Ice cream, community, and hope
By Rev. Rick King
Many of you saw the photos on our Facebook pages of our small band of four FHCers who staffed a table at the July 22 Falcon Heights Ice Cream Social. We engaged some folks, including those sitting at their own tables under the same tent. But we felt good for having done it when the two hours were over.
When I started “tabling” at events with my last church in Colorado, like many others I thought we were doing it to get the word out on the street about our church so we’d have more visitors. Promotion—that’s what I thought we were doing.
But over several years of doing this, I’ve realized that the church people get at least as much, if not more, back from the interactions with attendees. We have significant conversations, we sometimes pass out “church swag,” and often we get some valuable information from the people we talk to. Cor Wilson, our moderator, found a prospective speaker for Adult First Hour, a couple who spent part of the COVID year teaching in St. John, U.S. Virgin Islands.

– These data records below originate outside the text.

(** A clause with names resolves to a non-empty list of key columns. *)
Lemma on_clause_keys_nonempty (keys : list pystr) (ks : list column) :
  clause_keys (on_clause_of keys) = Some (Some ks) -> ks <> [].
Proof.
  unfold on_clause_of. destruct (List.filter nonempty (map strip keys)) as [|k names];
    [discriminate|].
  cbn [clause_keys resolve]. destruct (column_of_name k); [|discriminate].
  cbn. destruct (resolve names); cbn; [|discriminate]. now intros [= <-].
Qed.

(** Every column of a row as one value, to speak of all columns alike. *)
Inductive cell :=
| CScalar (v : option scalar)
| CSnippets (l : list snippet)
| CStrs (l : list pystr).

Definition cell_of (c : column) (r : row) : cell :=
  match c with
  | c_snippets => CSnippets (snippets r)
  | c_errors => CStrs (errors r)
  | _ => CScalar (scalar_of c r)
  end.

Lemma row_ext (r r' : row) :
  (forall c, cell_of c r = cell_of c r') -> r = r'.
Proof.
  intros H. destruct r, r'.
  pose proof (H c_video_id) as H1. pose proof (H c_subtitle_lang) as H2.
  pose proof (H c_subtitle_text) as H3. pose proof (H c_source) as H4.
  pose proof (H c_snippet_count) as H5. pose proof (H c_snippets) as H6.
  pose proof (H c_errors) as H7. pose proof (H c_ingested_at) as H8.
  cbn in *.
  repeat match goal with
         | o : option _ |- _ => destruct o
         end; cbn in *; congruence.
Qed.

Lemma update_row_cells (t s : row) (c : column) :
  cell_of c (update_row t s) = if bool_decide (c = c_video_id) then cell_of c t else cell_of c s.
Proof. destruct c; reflexivity. Qed.

Lemma insert_row_id (s : row) : insert_row s = s.
Proof. now destruct s. Qed.

Lemma update_row_self (s : row) : update_row s s = s.
Proof. now destruct s. Qed.

Lemma scalar_of_fix_row (c : column) (r : row) :
  scalar_of c (fix_row r) = scalar_of c r.
Proof. destruct c; reflexivity. Qed.

Lemma key_fix_row (ks : list column) (r : row) : key ks (fix_row r) = key ks r.
Proof. unfold key. apply map_ext. intros c. apply scalar_of_fix_row. Qed.

Lemma key_update_row (ks : list column) (t s : row) :
  key ks t = key ks s -> key ks (update_row t s) = key ks s.
Proof.
  unfold key. induction ks as [|c ks IH]; [reflexivity|].
  cbn [map]. intros [= Hc Hks]. f_equal; [|now apply IH].
  destruct c; try reflexivity. exact Hc.
Qed.
(** * EnvHelper: typed access to environment variables

    A shallow embedding of [EnvHelper.hpp] (the header with
    [DefaultValueType], [FixedString], [EnvHelperWithDefault] and
    [EnvHelper]) together with the parts of the C and C++ standard
    libraries it calls: [std::getenv], [std::stoi]/[stol]/[stoll] over
    [strtol]/[strtoll], the floating conversions, and the two output
    streams.

    - a [char] is a [byte]; a C array is a [list byte] that holds its
      terminator; a C string is the part of the array before the first NUL;
    - a [const char*] is either a block of the environment or the [value]
      array of a template parameter object; a [std::string_view] is a
      pointer and a size, it owns nothing;
    - the process is a record with the environment, its memory, the calls
      made to [getenv] and what was inserted into [std::cout] and
      [std::cerr];
    - a function that can throw returns an [outcome]; [try]/[catch] is a
      combinator on the state-and-exception monad [M];
    - the function-local [static] of [EnvHelperWithDefault::get] is a cell
      threaded through the calls;
    - the template parameter [EnvName] is the C string its [FixedString]
      holds, [EnableValueMessage] a [bool], [DefaultValue] a
      [DefaultValueType]. *)

From Stdlib Require Import ZArith List Strings.String Strings.Byte Bool Lia.
From stdpp Require Import gmap strings list fin_maps.

Local Open Scope Z_scope.

(** ** Characters and C strings *)

Definition char_code (c : byte) : Z := Z.of_N (Byte.to_N c).

Definition NUL : byte := x00.

Definition is_nul (c : byte) : bool := char_code c =? 0.

(** [isspace] in the "C" locale: space, and [\t \n \v \f \r]. *)
Definition isspace (c : byte) : bool :=
  (char_code c =? 32) || ((9 <=? char_code c) && (char_code c <=? 13)).

Definition isdigit (c : byte) : bool :=
  (48 <=? char_code c) && (char_code c <=? 57).

Definition digit_value (c : byte) : Z := char_code c - 48.

(** The C string stored in an array: the bytes before the first NUL. *)
Fixpoint c_str (arr : list byte) : list byte :=
  match arr with
  | [] => []
  | c :: arr' => if is_nul c then [] else c :: c_str arr'
  end.

Definition strlen (arr : list byte) : nat := length (c_str arr).

(** [arr[0]]. *)
Definition first_char (arr : list byte) : byte := hd NUL arr.

(** The longest prefix whose characters satisfy [p], and what follows. *)
Fixpoint span (p : byte -> bool) (s : list byte) : list byte * list byte :=
  match s with
  | [] => ([], [])
  | c :: s' =>
      if p c then let '(a, b) := span p s' in (c :: a, b) else ([], s)
  end.

(** ** [strtol] and friends *)

(** What a [strto*] call reports: no conversion ([endptr = nptr]), a value
    and the number of characters consumed, or a range error
    ([errno = ERANGE]) with the number of characters consumed. *)
Inductive strto (A : Type) : Type :=
| NoConversion
| Converted (v : A) (endp : nat)
| RangeError (endp : nat).
Arguments NoConversion {A}.
Arguments Converted {A} v endp.
Arguments RangeError {A} endp.

Definition decimal (ds : list byte) : Z :=
  fold_left (fun acc d => 10 * acc + digit_value d) ds 0.

Definition plus_sign : byte := x2b.
Definition minus_sign : byte := x2d.

(** The optional sign: is it negative, how long is it, what follows. *)
Definition read_sign (s : list byte) : bool * nat * list byte :=
  match s with
  | c :: s' =>
      if Byte.eqb c minus_sign then (true, 1%nat, s')
      else if Byte.eqb c plus_sign then (false, 1%nat, s')
      else (false, 0%nat, s)
  | [] => (false, 0%nat, [])
  end.

(** [strtol(nptr, &endptr, 10)] for a signed type with range [lo..hi]:
    white space, an optional sign, the longest run of decimal digits. *)
Definition strtol_range (lo hi : Z) (nptr : list byte) : strto Z :=
  let '(ws, s1) := span isspace nptr in
  let '(neg, sign_len, s2) := read_sign s1 in
  let '(ds, _) := span isdigit s2 in
  match ds with
  | [] => NoConversion
  | _ :: _ =>
      let v := if neg then - decimal ds else decimal ds in
      let endp := (length ws + sign_len + length ds)%nat in
      if (v <? lo) || (hi <? v) then RangeError endp else Converted v endp
  end.

(** Did the call convert something: a value, from at least one
    character. *)
Definition converts {A : Type} (r : strto A) : bool :=
  match r with
  | Converted _ (S _) => true
  | _ => false
  end.

(** The characters a [strto*] call has consumed. *)
Definition consumed {A : Type} (r : strto A) : nat :=
  match r with
  | NoConversion => 0%nat
  | Converted _ endp | RangeError endp => endp
  end.

(** ** The platform

    The width of [long] and the floating types with their conversions are
    the platform's.  The floating conversions are kept abstract: the
    header only calls them and looks at whether they throw. *)
Class Platform : Type := {
  LONG_BIT : Z;
  float_t : Type;
  double_t : Type;
  long_double_t : Type;
  strtof : list byte -> strto float_t;
  strtod : list byte -> strto double_t;
  strtold : list byte -> strto long_double_t
}.

Definition INT_MIN : Z := - 2 ^ 31.
Definition INT_MAX : Z := 2 ^ 31 - 1.
Definition LONG_MIN `{Platform} : Z := - 2 ^ (LONG_BIT - 1).
Definition LONG_MAX `{Platform} : Z := 2 ^ (LONG_BIT - 1) - 1.
Definition LLONG_MIN : Z := - 2 ^ 63.
Definition LLONG_MAX : Z := 2 ^ 63 - 1.

(** What the C standard asks of every platform: [long] has at least 32
    bits, and a conversion consumes characters of its argument only. *)
Record platform_ok (pf : Platform) : Prop := {
  LONG_BIT_min : 32 <= LONG_BIT;
  strtof_consumed : forall s, (consumed (strtof s) <= length s)%nat;
  strtod_consumed : forall s, (consumed (strtod s) <= length s)%nat;
  strtold_consumed : forall s, (consumed (strtold s) <= length s)%nat
}.

Definition strtol `{Platform} : list byte -> strto Z :=
  strtol_range LONG_MIN LONG_MAX.
Definition strtoll : list byte -> strto Z :=
  strtol_range LLONG_MIN LLONG_MAX.

(** ** Exceptions *)

(** The exceptions of <stdexcept> the header meets; all of them derive from
    [std::exception].  The argument is what [what()] returns. *)
Inductive exception : Type :=
| invalid_argument (what_arg : string)
| out_of_range (what_arg : string)
| runtime_error (what_arg : string).

Definition what (e : exception) : string :=
  match e with
  | invalid_argument s | out_of_range s | runtime_error s => s
  end.

Inductive outcome (A : Type) : Type :=
| Return (a : A)
| Throw (e : exception).
Arguments Return {A} a.
Arguments Throw {A} e.

(** [std::sto*(str)]: the [strto*] function is called on the string; no
    conversion throws [invalid_argument], a range error or a value outside
    the return type throws [out_of_range].  The position is computed and,
    the header passing no [pos], dropped by the callers. *)
Definition stoa {A : Type} (convf : list byte -> strto A)
    (name : string) (out_of_ret : A -> bool)
    (str : list byte) : outcome (A * nat) :=
  match convf str with
  | NoConversion => Throw (invalid_argument name)
  | Converted v endp =>
      if Nat.eqb endp 0 then Throw (invalid_argument name)
      else if out_of_ret v then Throw (out_of_range name)
      else Return (v, endp)
  | RangeError endp =>
      if Nat.eqb endp 0 then Throw (invalid_argument name)
      else Throw (out_of_range name)
  end.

And we got even more than that.
We got the neurochemical infusion that comes from positive interactions with others; we practiced being curious and asking people about their opinions, insights, and their lives; and we practiced talking about our church with people who don’t necessarily know anything about FHC, or in some cases, that we exist at all.
Getting out of our building is something we had to do when it closed due to the pandemic; getting into public spaces to figure out how to be church outside our building is a valuable learning experience for all of us.
The ice cream social is not the last event we’ll “table” at.